● **Problem to solve**:
Beginning with the first line of the data below, extract each line up to and including the one containing "Section code.". Copy them exactly and add nothing.

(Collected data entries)
○ ○ ○ ○

(** ** The code *)
Definition stage_start : N := 0x8000.
Definition STACK : N := 0x7c00.

Definition chs_sectors : N := 16.
Definition chs_heads : N := 1.
Definition chs_cylinders : N := 0.
Definition stage_lba : N := 33.

(** The functions of [int $0x13] for a drive, by [ah]: 41h (carry, [bx] and [cl]),
    42h with the packet at its address, 08h (carry, [ch], [cl] and [dh]), 02h with
    [ch], [cl], [dh] and the address of the buffer, and 00h. *)
Class Disk (D : Type) := {
  int13_check : N → D → bool * N * N * D;
  int13_lba : N → N → D → bytes_mem → bool * D * bytes_mem;
  int13_params : N → D → bool * N * N * N * D;
  int13_read : N → N → N → N → N → D → bytes_mem → bool * D * bytes_mem;
  int13_reset : N → D → D;
}.

(** The two words on the stack: [-2(%bp)], [-3(%bp)] and [-4(%bp)] hold the last
    cylinder, the last head, and the sectors of a track with the upper bits of the
    last cylinder. *)
Record geometry := mkGeometry { max_cylinder : N; max_head : N; max_sector : N }.

(** [push] of a word and of a double word. *)
Definition push (n v : N) (st : N * bytes_mem) : N * bytes_mem :=
  let '(sp, m) := st in
  let sp := (sp + W16 - n) mod W16 in
  (sp, store n v sp m).

(** A word is positive. *)
Definition positive (x : N) : bool := (0 <? x) && (x <? 0x8000).

Section code.
Context `{Disk D} (stage_sectors drive : N).

(** The label [0] after the check for linear addresses: [dx] is not used, and the
    counter [si] is overwritten.  [Panic Explicit] is [panic]. *)
Fixpoint lba_loop (fuel : nat) (sp : N) (d : D) (m : bytes_mem) : result (D * bytes_mem) :=
  match fuel with
  | O => Panic OutOfFuel
  | S fuel =>
      let '(sp, m) := push 2 16 (push 2 stage_sectors (push 2 stage_start (push 2 0 (push 4 stage_lba (push 4 0 (sp, m)))))) in
      let si := sp in
      let '(cf, d, m) := int13_lba drive si d m in
      if cf then Panic Explicit
      else if positive si then lba_loop fuel sp d m else Ok (d, m)
  end.

(** [nolba] and [floppy] *)
Definition drive_geometry (d : D) : result (geometry * D) :=
  let '(cf, ch, cl, dh, d) := int13_params drive d in
  if cf then
    if negb (N.land drive 0xfe =? 0) then Panic Explicit else Ok (mkGeometry 79 0x01 0x12, d)
  else Ok (mkGeometry ch dh cl, d).

(** The label [1]: [si] tries. *)
Fixpoint read_try (si : nat) (ch cl dh es : N) (d : D) (m : bytes_mem) : result (D * bytes_mem) :=
  match si with
  | O => Panic Explicit
  | S si =>
      let '(cf, d, m) := int13_read ch cl dh drive (es * 16 + stage_start) d m in
      if negb cf then Ok (d, m)
      else match si with O => Panic Explicit | _ => read_try si ch cl dh es (int13_reset drive d) m end
  end.

(** From the label [2] to [4]: the next sector. *)
Definition advance (g : geometry) (ch cl dh : N) : result (N * N * N) :=
  let cl := (cl + 1) mod 256 in
  let si := max_sector g in
  if N.land cl 0x3f <=? N.land (max_sector g) 0x3f then Ok (ch, cl, dh)
  else
    let cl := N.land cl 0xc0 in
    let cx := (256 * ch + cl + 1) mod W16 in
    let '(ch, cl) := (cx / 256, cx mod 256) in
    let dh := (dh + 1) mod 256 in
    if dh <=? max_head g then Ok (ch, cl, dh)
    else
      let dh := 0 in
      let cl := if ch + 1 <? 256 then cl else (cl + 0x40) mod 256 in
      let ch := (ch + 1) mod 256 in
      let ax := N.shiftl si 2 mod W16 in
      let si := ax / 256 * 256 + max_cylinder g in
      let ax := N.shiftr cl 6 * 256 + ch in
      if si <? ax then Panic Explicit else Ok (ch, cl, dh).

(** The label [0]; [di] is at least one. *)
Fixpoint chs_loop (g : geometry) (di : nat) (ch cl dh es : N) (d : D) (m : bytes_mem) : result (D * bytes_mem) :=
  match di with
  | O => Panic OutOfFuel
  | S di =>
      '(d, m) ← read_try 5 ch cl dh es d m;
      let es := (es + 0x20) mod W16 in
      '(ch, cl, dh) ← advance g ch cl dh;
      match di with O => Ok (d, m) | _ => chs_loop g di ch cl dh es d m end
  end.

(** From [start] to the jump to the stage; a counter that starts at zero wraps. *)
Definition boot_sector (fuel : nat) (d : D) (m : bytes_mem) : result (D * bytes_mem) :=
  let '(cf, bx, cl, d) := int13_check drive d in
  if cf || negb (bx =? 0xaa55) || negb (N.testbit cl 0) then
    '(g, d) ← drive_geometry d;
    chs_loop g (N.to_nat ((stage_sectors + (W16 - 1)) mod W16 + 1)) chs_cylinders chs_sectors chs_heads 0 d m
  else lba_loop fuel STACK d m.

(** [panic] prints this and stops. *)
Definition boot_panic : list (N * N) := panic16 (asciz "boot panic").
(* ===== verification/MemoryInit.v ===== *)
(** * Memory from the BIOS map to the allocator

    The composition of the parts of [kernel/src/memory.rs]: the e820 map is
    turned into the memory map, the page tables are built over it, and the
    rest of the pages goes to the buddy allocator.  What [alloc_zero] hands
    out is then backed by memory that the BIOS declared usable, page by page
    a frame of its own, and never by a page table. *)
From stdpp Require Import gmap.
From S2P Require Import Prelude Buddy BuddyNew BuddySpec MemoryMap MemoryMapSpec KernelMemory KernelMemorySpec.
From S2P Require Import PageTable PageTableWalk PageTableSpec.
Import MemoryMap MemoryMapSpec KernelMemory KernelMemorySpec PageTable PageTableWalk PageTableSpec.
Local Open Scope N_scope.

Module MemoryInit.

Section init.
Context `{X86Paging, X86Addr, NumIter, NumInteger, NumEnum, SortUnstable}.

(** The static memory map holds the usable pages. *)
Lemma dynmem_map_run e820 :
  vlen e820 ≤ BUFSIZE → Forall entry_fits e820 →
  ∃ map, DYNMEM_MAP e820 = Ok map ∧ regions DYNMEM_START_PHYS map ∧
    ∀ q, q mod 4096 = 0 →
      page_in map q ↔ DYNMEM_START_PHYS ≤ q ∧ page_in (List.filter is_usable e820) q.
Proof.
  intros Hlen Hfits. unfold DYNMEM_MAP.
  assert (vlen (replicate (N.to_nat BUFSIZE) entry_zero) = BUFSIZE) as Hv
    by (unfold vlen; rewrite length_replicate; lia).
  destruct (create_dynmem_map_run e820 (replicate (N.to_nat BUFSIZE) entry_zero))
    as (n & buffer & -> & Hb & Hn & Hr & Hp); [by rewrite Hv|rewrite Hv; reflexivity|done|].
  mred. assert (n ≤ vlen buffer) as Hle.
  { rewrite <-Hn. unfold vlen. rewrite length_take. lia. }
  rewrite (proj2 (N.leb_le _ _) Hle). by exists (take (N.to_nat n) buffer).
Qed.

(** The physical address [p] is in a page that the BIOS declared usable, above
    the kernel, and not in a page table. *)
Definition usable_frame cr3 e820 (d : MemoryData) (m : phys_mem) (p : N) : Prop :=
  DYNMEM_START_PHYS ≤ p / 4096 * 4096 ∧ page_in (List.filter is_usable e820) (p / 4096 * 4096) ∧
  ∀ v, DYNMEM_START_VIRT ≤ v < DYNMEM_START_VIRT + page_table_len d → translate cr3 m v ≠ Some p.

(** A page of the memory map is a page of one of its regions. *)
Lemma page_of_map map i :
  regions DYNMEM_START_PHYS map → phys_limit map → DYNMEM_START_VIRT + total_size map < 2 ^ 47 →
  i < page_count map → page_in map (page map i).
Proof.
  intros Hr Hl Hv Hi. destruct (page_facts _ _ _ Hr Hl Hv Hi) as (_ & Ha & (e & He & Hb) & _ & _).
  exists e. split; [done|]. split; [lia|]. assert (region_ok e) as [Hba Hsa _ _ _]; [|lia].
  revert He Hr. generalize DYNMEM_START_PHYS. clear. induction map as [|x map IH]; intros lo He Hr; [by apply not_elem_of_nil in He|].
  destruct Hr as (Hok & _ & Hr). apply elem_of_cons in He as [->|He]; [done|by eapply IH].
Qed.

Lemma init_memory_booted cr3 e820 map tmptable m0 d d' m :
  DYNMEM_MAP e820 = Ok map → boot_ok cr3 tmptable map m0 →
  init_memory cr3 e820 tmptable d m0 = Ok (d', m) →
  ∃ d1, init_dyn_page cr3 map tmptable d m0 = Ok (d1, m) ∧ dyn_mapped cr3 tmptable map m0 d d1 m ∧ booted d1 d'.
Proof.
  intros Hmap HB. unfold init_memory, get_memory_map. rewrite Hmap. mred.
  destruct (init_dyn_page_run cr3 tmptable map m0 HB d) as (d1 & m1 & Hrun & HD). rewrite Hrun. mred.
  destruct (init_dyn_alloc d1) as [d2|] eqn:Ha; [|done]. mred. intros [= <- <-]. exists d1.
  split; [done|]. split; [done|]. pose proof (bo_virt _ _ _ _ HB) as Hv. pose proof (bo_regions _ _ _ _ HB) as Hr.
  pose proof (total_size_mod _ _ Hr). change (2 ^ 47) with 140737488355328 in Hv. unfold DYNMEM_START_VIRT in Hv.
  apply dm_total in HD as Ht. apply dm_tables in HD as Hp. apply dm_room in HD as Hro.
  unfold booted, DYNMEM_START_VIRT. rewrite Ht in *. split_and!; [rewrite Hp; lia|lia|lia|lia|done].
Qed.

(** The layout of the allocator's chunk, the dynamic memory behind its page tables. *)
Definition dyn_layout (map : list MemoryMapEntry) : result Buddy.BuddyBlockInfo :=
  let tables := tables_needed (page_count map) * 4096 in
  BuddyNew.layout (DYNMEM_START_VIRT + tables) (total_size map - tables).

(** [init_memory] fails only in the layout of the allocator. *)
Lemma init_memory_run cr3 e820 map tmptable m0 d :
  DYNMEM_MAP e820 = Ok map → boot_ok cr3 tmptable map m0 →
  ∃ m, init_memory cr3 e820 tmptable d m0 =
    i ← dyn_layout map;
    Ok (mkData (total_size map) (tables_needed (page_count map) * 4096) (Buddy.data_offset i) (BuddyNew.initial i), m).
Proof.
  intros Hmap HB. unfold init_memory, get_memory_map. rewrite Hmap. mred.
  destruct (init_dyn_page_run cr3 tmptable map m0 HB d) as (d1 & m1 & -> & HD). mred. exists m1.
  pose proof (bo_virt _ _ _ _ HB) as Hv. change (2 ^ 47) with 140737488355328 in Hv. unfold DYNMEM_START_VIRT in Hv.
  apply dm_room in HD as Hro. unfold init_dyn_alloc, dyn_layout, DYNMEM_START_VIRT.
  rewrite (dm_total _ _ _ _ _ _ _ HD), (dm_tables _ _ _ _ _ _ _ HD) in *.
  rewrite checked_add_Ok by lia. mred. rewrite checked_sub_Ok by lia. mred.
  rewrite BuddyNew.buddy_new_run by lia. by destruct (BuddyNew.layout _ _).
Qed.

(** C8: a byte of memory handed out by [alloc_zero], on a kernel whose memory
    was set up from the BIOS map, is translated by the processor into a
    usable page of that map, above [DYNMEM_START_PHYS], which holds no page
    table; different bytes get different physical addresses.  The map has at
    most [BUFSIZE] entries, none of which ends behind the address space, and
    its usable memory from [DYNMEM_START_PHYS] on starts there with three
    pages ([boot_ok]), which [init_dyn_page] takes without looking. *)
Theorem allocated_memory_backed cr3 e820 map tmptable m0 d d' m kn kn' live len addr :
  vlen e820 ≤ BUFSIZE → Forall entry_fits e820 → DYNMEM_MAP e820 = Ok map →
  boot_ok cr3 tmptable map m0 → init_memory cr3 e820 tmptable d m0 = Ok (d', m) →
  BuddySpec.reachable (buddyblock d') (buddyblock (data kn)) live → BuddySpec.request_ok len →
  alloc_zero len kn = Ok (Some addr, kn') →
  (∀ x, addr ≤ x < addr + len → ∃ p, translate cr3 m x = Some p ∧ usable_frame cr3 e820 d' m p) ∧
  (∀ x y, addr ≤ x < addr + len → addr ≤ y < addr + len → translate cr3 m x = translate cr3 m y → x = y).
Proof.
  intros Hlen Hfits Hmap HB Hinit Hreach Hreq Hal.
  destruct (init_memory_booted _ _ _ _ _ _ _ _ Hmap HB Hinit) as (d1 & _ & HD & Hbt).
  destruct (dynmem_map_run e820 Hlen Hfits) as (map' & Hmap' & Hr & Hpg).
  rewrite Hmap in Hmap'. injection Hmap' as <-.
  destruct (alloc_zero_run d1 d' kn live len Hbt Hreach Hreq) as (r & kn1 & Hal1 & Hr1).
  rewrite Hal in Hal1. injection Hal1 as <- <-. destruct Hr1 as (Hlo & Hhi & _).
  apply dm_total in HD as Ht. rewrite Ht in Hhi.
  assert (page_table_len d' = page_table_len d1) as Hpt.
  { by apply init_dyn_alloc_keeps, Hbt. }
  split; [|intros x y Hx Hy; eapply dyn_mapped_inj; [done|exact HD|lia|lia]].
  intros x Hx. destruct (dyn_mapped_page _ _ _ _ HB _ _ _ x HD ltac:(lia)) as (i & Hi & Hxi & Hti & Hai). eexists. split; [exact Hti|]. unfold usable_frame.
  replace ((page map i + x mod 4096) / 4096 * 4096) with (page map i) by lia.
  destruct (proj1 (Hpg _ Hai) (page_of_map map i Hr (bo_limit _ _ _ _ HB) (bo_virt _ _ _ _ HB) Hi)) as [Hge Hin]. split; [done|]. split; [done|].
  intros w Hw. rewrite <-Hti. intros He.
  eapply dyn_mapped_inj in He; [|done|exact HD|apply dm_room in HD; lia|lia]. lia.
Qed.
End init.

(** ** An example *)
Definition demo_e820 : list MemoryMapEntry :=
  [mkEntry 0x900000 0xc000 1 0; mkEntry 0 0x808000 1 0; mkEntry 0xf0000 0x10000 2 0].

Lemma demo_dynmem_map : DYNMEM_MAP demo_e820 = Ok demo_map.
Proof. vm_compute. reflexivity. Qed.

Lemma demo_fits : Forall entry_fits demo_e820.
Proof. repeat constructor; intros _; vm_compute; discriminate. Qed.

Lemma demo_init :
  ∃ d' m, init_memory 0x5f0000 demo_e820 demo_tmptable MEMORY_DATA boot_tables = Ok (d', m) ∧
    buddyblock d' = match Buddy.buddy_new 0x203000 0x11000 with Ok b => b | Panic _ => Buddy.buddy_empty end.
Proof.
  destruct (init_dyn_page_run 0x5f0000 demo_tmptable demo_map boot_tables demo_boot MEMORY_DATA)
    as (d1 & m & Hrun & HD).
  unfold init_memory, get_memory_map. rewrite demo_dynmem_map. mred. rewrite Hrun. mred.
  apply dm_total in HD as Ht. apply dm_tables in HD as Hp. destruct d1 as [t p bl bb].
  cbn [data_total_len page_table_len] in Ht, Hp. subst t p.
  change (total_size demo_map) with 81920. change (tables_needed (page_count demo_map) * 4096) with 12288.
  unfold init_dyn_alloc. cbn [page_table_len data_total_len].
  change (checked_add W64 DYNMEM_START_VIRT 12288) with (@Ok N 0x203000). mred.
  change (checked_sub 81920 12288) with (@Ok N 0x11000). mred.
  destruct (Buddy.buddy_new 0x203000 0x11000) as [b|] eqn:Hb; [|vm_compute in Hb; discriminate Hb].
  mred. eexists _, _. split; [reflexivity|]. reflexivity.
Qed.

Lemma allocated_memory_backed_witness :
  ∃ d' m addr p, init_memory 0x5f0000 demo_e820 demo_tmptable MEMORY_DATA boot_tables = Ok (d', m) ∧
    translate 0x5f0000 m addr = Some p ∧ page_in (List.filter is_usable demo_e820) (p / 4096 * 4096).
Proof.
  destruct demo_init as (d' & m & Hinit & Hb).
  assert (∃ addr kn', alloc_zero 4096 (mkKernel d' (λ _, 0)) = Ok (Some addr, kn')) as (addr & kn' & Hal).
  { unfold alloc_zero. cbn [data]. rewrite Hb.
    destruct (Buddy.alloc _ _) as [[[a|] b]|] eqn:Ha; [eexists _, _; reflexivity|vm_compute in Ha; discriminate Ha|vm_compute in Ha; discriminate Ha]. }
  destruct (allocated_memory_backed 0x5f0000 demo_e820 demo_map demo_tmptable boot_tables MEMORY_DATA d' m
    (mkKernel d' (λ _, 0)) kn' ∅ 4096 addr) as [Hb1 _].
  - vm_compute. discriminate.
  - exact demo_fits.
  - exact demo_dynmem_map.
  - exact demo_boot.
  - exact Hinit.
  - constructor.
  - split; [reflexivity|vm_compute; discriminate].
  - exact Hal.
  - destruct (Hb1 addr ltac:(lia)) as (p & Hp & _ & Hin & _). exists d', m, addr, p. auto.
Defined.

End MemoryInit.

○ ○ ○ ○

● **Task answer**:
(** ** The code *)
Definition stage_start : N := 0x8000.
Definition STACK : N := 0x7c00.

Definition chs_sectors : N := 16.
Definition chs_heads : N := 1.
Definition chs_cylinders : N := 0.
Definition stage_lba : N := 33.

(** The functions of [int $0x13] for a drive, by [ah]: 41h (carry, [bx] and [cl]),
    42h with the packet at its address, 08h (carry, [ch], [cl] and [dh]), 02h with
    [ch], [cl], [dh] and the address of the buffer, and 00h. *)
Class Disk (D : Type) := {
  int13_check : N → D → bool * N * N * D;
  int13_lba : N → N → D → bytes_mem → bool * D * bytes_mem;
  int13_params : N → D → bool * N * N * N * D;
  int13_read : N → N → N → N → N → D → bytes_mem → bool * D * bytes_mem;
  int13_reset : N → D → D;
}.

(** The two words on the stack: [-2(%bp)], [-3(%bp)] and [-4(%bp)] hold the last
    cylinder, the last head, and the sectors of a track with the upper bits of the
    last cylinder. *)
Record geometry := mkGeometry { max_cylinder : N; max_head : N; max_sector : N }.

(** [push] of a word and of a double word. *)
Definition push (n v : N) (st : N * bytes_mem) : N * bytes_mem :=
  let '(sp, m) := st in
  let sp := (sp + W16 - n) mod W16 in
  (sp, store n v sp m).

(** A word is positive. *)
Definition positive (x : N) : bool := (0 <? x) && (x <? 0x8000).

Section code.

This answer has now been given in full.